Dichiarazione per la TV
Votazione popolare del 9 giugno 2013
Care concittadine, cari concittadini,
più volte all’anno votiamo su progetti difficili e complessi. E siamo fieri di questo nostro diritto, che comprende anche l’elezione del Parlamento ogni quattro anni. Il Parlamento ci rappresenta a Berna ed elegge pure i membri del Consiglio federale.
Con la votazione del 9 giugno possiamo decidere se vogliamo cambiare questo sistema: un’iniziativa popolare chiede infatti che il Consiglio federale non venga più eletto dal Parlamento ma dal Popolo, ossia da voi cittadini.
Il Consiglio federale è convinto che siete in grado di farlo, così come siete in grado di votare sovente su questioni difficili e complesse. Il Consiglio federale non ha dunque timori in merito. Tuttavia ritiene che l’elezione popolare del Governo non gioverebbe alla nostra democrazia.
L’elezione popolare modificherebbe la vita politica svizzera. Succederebbe quello che oggi accade in altri Paesi: passate le elezioni i Consiglieri federali penserebbero immediatamente a quelle successive. Accanto alla loro attività di governo i membri del Consiglio federale dovrebbero fare continuamente campagna elettorale.
A differenza di quanto accade nei Cantoni, in cui il Governo è eletto dal Popolo, i candidati per il Consiglio federale dovrebbero condurre una campagna elettorale in tutto il Paese, ossia in 26 Cantoni con quattro lingue e culture differenti.

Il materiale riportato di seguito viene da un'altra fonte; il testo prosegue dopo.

(** X21.  A whole booking.  With no conversation under way, the user sends
    [/schedule], presses a date button -- callback data ["date:"] and the
    ISO text of a date they have no booking for and which has fewer than
    ten approved bookings -- and uploads a document whose row can be
    inserted; the sends to the administrator go through.  Then the table
    has one more row -- PENDING, for that user, the ISO text of that date
    and that document, under the next id -- the conversation has ended,
    and the trace has grown by exactly: the prompt with the keyboard of the
    dates offerable on the day of the first clock reading, the answer and
    the edit of the selection, the caption and the document for the
    administrator, and the confirmation. *)
Theorem schedule_select_upload_books (env1 env2 env3 : Env) (w : World)
    (user : User) (chat : Z) (text : string) (d : date) (doc : Document) :
  conversation_state w chat (id user) = None →
  horizon_in_range (dt_date (clock env1 (clock_reads w))) →
  ¬ has_booking (db w) (id user) (isoformat d) →
  sql_count_approved (isoformat d) (db w) < 10 →
  fits_int64 (id user) = true →
  next_rowid (db w) ≤ INT64_MAX →
  send_message_ok env3 = true → send_document_ok env3 = true →
  let today := dt_date (clock env1 (clock_reads w)) in
  let w' :=
    run_polling
      [ (env1, MessageUpdate {| from_user := user; chat_id := chat;
                                content := TextContent text (Some "schedule") |});
        (env2, CallbackQueryUpdate {| cq_from_user := user; cq_chat_id := chat;
                                      cq_data := Some ("date:" +:+ isoformat d) |});
        (env3, MessageUpdate {| from_user := user; chat_id := chat;
                                content := DocumentContent doc |}) ] w in
  ∃ (bk : Booking) (markup : InlineKeyboardMarkup),
    generate_next_two_weeks_buttons env1 w = (Ok markup, tick w)
    ∧ markup = date_button <$> filter (offerable today) (seqZ today 14)
    ∧ rows (db w') = (rows (db w) ++ [bk])%list
    ∧ b_id bk = next_rowid (db w) ∧ b_status bk = "PENDING"
    ∧ b_user_id bk = id user ∧ b_date bk = isoformat d
    ∧ b_doc_file_id bk = file_id doc ∧ b_doc_file_name bk = file_name doc
    ∧ conversation_state w' chat (id user) = None
    ∧ trace w'
      = (trace w
         ++ [Sent (ReplyText chat schedule_prompt (Some markup));
             Sent (AnswerCallbackQuery chat);
             Sent (EditMessageText chat (selected_text (isoformat d)))]
         ++ dispatched env3 (next_rowid (db w)) user (isoformat d) (file_id doc) (file_name doc)
         ++ [Sent (ReplyText chat submitted_text None)])%list.
Proof.
  intros Hidle Hr Hnone Hroom Hfits Hceiling Hm Hd today w'. subst w'.
  unfold run_polling. cbn [foldl fst snd].
  set (m1 := {| from_user := user; chat_id := chat;
                content := TextContent text (Some "schedule") |}).
  set (q := {| cq_from_user := user; cq_chat_id := chat;
               cq_data := Some ("date:" +:+ isoformat d) |}).
  set (m3 := {| from_user := user; chat_id := chat; content := DocumentContent doc |}).
  (* /schedule *)
  rewrite (process_schedule_idle env1 m1 w Hidle eq_refl).
  rewrite (schedule_start_run env1 m1 w Hr). fold today.
  cbn [fst snd update_state]. rewrite bool_decide_eq_false_2 by done.
  set (w1 := set_conversations _ _).
  (* the button *)
  assert (Hsel : selection_accepted (isoformat d) q w1
                   (process_update env2 (CallbackQueryUpdate q) w1)).
  { apply (selection_accepted_intro env2 q w1 ("date:" +:+ isoformat d)); try done.
    - unfold conversation_state, w1. cbn. apply lookup_insert_eq.
    - apply matches_date_pattern_prefixed.
    - apply token_date_isoformat. }
  set (w2 := process_update env2 (CallbackQueryUpdate q) w1) in *.
  destruct Hsel as (Htrace2 & Hstate2 & Hchosen2 & Hdb2).
  (* the document *)
  assert (Hatt : attachment env3 m3 (clock env3 (clock_reads w2))
                 = Some (file_id doc, file_name doc)) by done.
  assert (Hceiling2 : next_rowid (db w2) ≤ INT64_MAX) by (by rewrite Hdb2).
  rewrite (process_attachment env3 m3 w2 Hstate2 (attachment_present _ _ _ _ Hatt)).
  destruct (receive_document_effect env3 m3 w2 (isoformat d) (file_id doc) (file_name doc)
              Hchosen2 (truthy_isoformat d) Hatt Hfits Hceiling2)
    as (bk & r & w3 & -> & Hdb3 & Hid & Hst & Hu & _ & Hdate & Hfid & Hfn & _ & _ & _ & Hok).
  destruct (Hok Hm Hd) as [-> Htrace3].
  exists bk, (date_button <$> filter (offerable today) (seqZ today 14)).
  split; [by apply generate_spec|]. split; [done|].
  cbn [fst snd update_state].
  rewrite bool_decide_eq_true_2 by done.
  unfold conversation_state.
  cbn [trace db user_data conversations set_conversations].
  rewrite lookup_delete_eq, Hdb3, Htrace3, Htrace2, Hdb2, Hid, Hdb2.
  unfold w1, db_with. cbn [trace db rows set_conversations add_event tick].
  rewrite <- !app_assoc. done.
Qed.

Le campagne elettorali avrebbero tutt’altre dimensioni rispetto a quelle cantonali. Tutto ciò non farebbe che rubare tempo ed energia all’attività di governo vera e propria.
Non va sottovalutato neanche l’onere finanziario necessario per una campagna elettorale nazionale. Potrebbe candidarsi al Consiglio federale soltanto chi è sostenuto da una lobby o un partito con grandi risorse finanziarie, in grado di assumersi i costi di una campagna sull’intero territorio svizzero.

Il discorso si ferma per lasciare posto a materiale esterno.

(** ** The script as a whole *)

(** Lines 46-55 run first; when one of the conversions raises, the script
    ends there and no state of the thread system is ever reached. *)
Definition script_reachable {T : Type} `{!DeltaTable T}
    (env : Environ) (w : World) (tb : T) (s : State) : Prop :=
  ∃ cfg, load_config (python w) env = Ok cfg ∧ reachable cfg w tb s.

(** ** Sample runs *)

(** Only the table path is set. *)
Definition env_defaults : Environ :=
  {[ "DELTA_TABLE_PATH" := "s3a://test-bucket/delta-test/" ]}.

(** No table path, and a row count that is not a number. *)
Definition env_no_path_bad_rows : Environ :=
  {[ "DELTA_NUM_ROWS" := "abc" ]}.

(** No table path, eight rows asked for. *)
Definition env_no_path : Environ :=
  {[ "DELTA_NUM_ROWS" := "8" ]}.

(** Three transactions, one reader. *)
Definition env_small : Environ :=
  {[ "DELTA_TABLE_PATH" := "s3a://test-bucket/delta-test/";
     "DELTA_NUM_ROWS" := "3";
     "DELTA_CONCURRENT_READERS" := "1" ]}.

Definition cfg_defaults : Config :=
  {| delta_table_path := Some "s3a://test-bucket/delta-test/";
     concurrent_writers := 2;
     concurrent_readers := 2;
     num_rows := 16;
     delta_storage := "io.delta.storage.DynamoDBLogStore";
     dynamo_table_name := "delta_log_test";
     dynamo_region := "us-west-2";
     dynamo_error_rates := "" |}.

Definition cfg_small : Config :=
  {| delta_table_path := Some "s3a://test-bucket/delta-test/";
     concurrent_writers := 2;
     concurrent_readers := 1;
     num_rows := 3;
     delta_storage := "io.delta.storage.DynamoDBLogStore";
     dynamo_table_name := "delta_log_test";
     dynamo_region := "us-west-2";
     dynamo_error_rates := "" |}.

Definition cfg_no_path : Config :=
  {| delta_table_path := None;
     concurrent_writers := 2;
     concurrent_readers := 2;
     num_rows := 8;
     delta_storage := "io.delta.storage.DynamoDBLogStore";
     dynamo_table_name := "delta_log_test";
     dynamo_region := "us-west-2";
     dynamo_error_rates := "" |}.

(** An interpreter on a 64-bit machine with the limit on digits as it
    comes, in a locale where [int] refuses every text outside ASCII. *)
Definition python_sample : Python :=
  {| int_max_str_digits := 4300;
     int_non_ascii := λ _, Raise ValueError;
     maxsize := 2 ^ 63 - 1 |}.

(** A world in which every draw of [random.randrange(2**16)] is 7, the
    clock reads 10 and then 12 seconds, and the scan finds one item. *)
Definition world_sample : World :=
  {| uuid4 := "6f1c2a9e-0000-4000-8000-000000000001";
     randrange := λ _, 7;
     session_ok := true;
     time_time := λ k, inject_Z (10 + 2 * Z.of_nat k);
     ddb_scan := Ok ["{'tableName': 'delta-test', 'fileName': '00000000000000000003.json'}"];
     python := python_sample |}.

(** A table that acknowledges every append and keeps none of the rows. *)
Record LossyTable := { kept : list Row }.

Global Instance lossy_table : DeltaTable LossyTable := {
  save_append rows tb := (tb, true);
  load tb := (tb, Some (kept tb));
}.

(** The main thread up to [pool.map], for [r] readers. *)
Definition sched_start (r : nat) : list Actor :=
  replicate (3 + r + 4) Main.


(** The main thread returns from [pool.map] and gives the stop signal, each
    reader sees it, the main thread joins them and moves to the count. *)
Definition sched_stop (r : nat) : list Actor :=
  [Main; Main] ++ map Reader (seq 0 r) ++ replicate (r + 1) Main.

(** One reader polls once while the first of three calls commits; then
    everything as above, the main thread stopping at the final count. *)
Definition sched_small_to_count : list Actor :=
  sched_start 1 ++ [Reader 0; Writer 0; Reader 0; Writer 0; Reader 0; Reader 0]
  ++ [Writer 1; Writer 2; Writer 1; Writer 2] ++ sched_stop 1.

(** The reader polls once after the first call has committed. *)
Definition sched_small_polled : list Actor :=
  sched_start 1 ++ [Writer 0; Writer 0; Reader 0; Reader 0; Reader 0; Reader 0]
  ++ [Writer 1; Writer 2; Writer 1; Writer 2] ++ sched_stop 1.

(** ... and on to the end of the script. *)
Definition sched_small_full : list Actor :=
  sched_small_to_count ++ replicate 7 Main.


(** The state a schedule leads to from the start; the start itself when
    the schedule cannot be run. *)
Definition state_after {T : Type} `{!DeltaTable T}
    (cfg : Config) (w : World) (sched : list Actor) (tb : T) : State :=
  default (init tb) (run cfg w sched (init tb)).

(** A table that already holds a row of an earlier run. *)
Definition tb_earlier_run : list Row :=
  [ {| run_id := "0b7d5c3e-0000-4000-8000-00000000000f"; id := 41; a := 0 |} ].

Definition s_small_at_count : @State (list Row) :=
  state_after cfg_small world_sample sched_small_to_count tb_earlier_run.

Definition s_small_polled : @State (list Row) :=
  state_after cfg_small world_sample sched_small_polled tb_earlier_run.

Definition s_small_done : @State (list Row) :=
  state_after cfg_small world_sample sched_small_full tb_earlier_run.


(** On the lossy table, at the assertion and right after it. *)
Definition s_lossy_at_assert : @State LossyTable :=
  state_after cfg_small world_sample (sched_small_to_count ++ [Main; Main])
              {| kept := [] |}.

Definition s_lossy_failed : @State LossyTable :=
  state_after cfg_small world_sample (sched_small_to_count ++ [Main; Main; Main])
              {| kept := [] |}.

(** * The log store behind the table

    The class named by [delta_storage] is not part of the sources at hand;
    the script only drives it.  This module follows the specification of
    its commit protocol: a writer stages the payload in a temporary object,
    claims the version in the ledger with a conditional insert, copies the
    payload to the canonical path and marks the entry complete; a reader
    that meets an incomplete entry finishes the copy itself.  Writers and
    recovering readers interleave at the granularity of single calls to the
    object store and to the ledger, and every call may be hit by a fault. *)
Module LogStore.

(** [(logId, version)]. *)
Definition Key : Type := string * nat.

(** Modelled from the spec: the canonical path is a function of the key,
    a temporary path is the key with a suffix that is unique per attempt;
    the two kinds never coincide. *)
Inductive Path :=
| Canonical (k : Key)
| Temp (k : Key) (suffix : nat).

L’accettazione dell’iniziativa indebolirebbe inoltre il Parlamento, che perderebbe una delle sue funzioni più importanti: l’elezione del Consiglio federale. Ciò potrebbe gravare sulla collaborazione con il Governo.
Per proteggere le minoranze del nostro Paese, l’iniziativa propone di introdurre un sistema di quote per le regioni italofone e francofone. Di fatto, però, tali quote dividerebbero la Svizzera in due circondari elettorali. E le regioni italofone sarebbero svantaggiate rispetto alla Svizzera francese, più popolosa. Gli autori dell’iniziativa hanno inoltre completamente dimenticato le regioni di lingua romancia.
Cari concittadini, è dalla fondazione del nostro Stato federale che il Popolo elegge il Parlamento, che a sua volta elegge il Consiglio federale. Questo modo di procedere ha dato ottimi risultati. Ha contribuito alla stabilità politica e dunque anche al benessere del nostro Paese.
Per tutti questi motivi, il Consiglio federale e il Parlamento vi raccomandano di respingere, il 9 giugno, l’iniziativa popolare sull’elezione del Consiglio federale da parte del Popolo.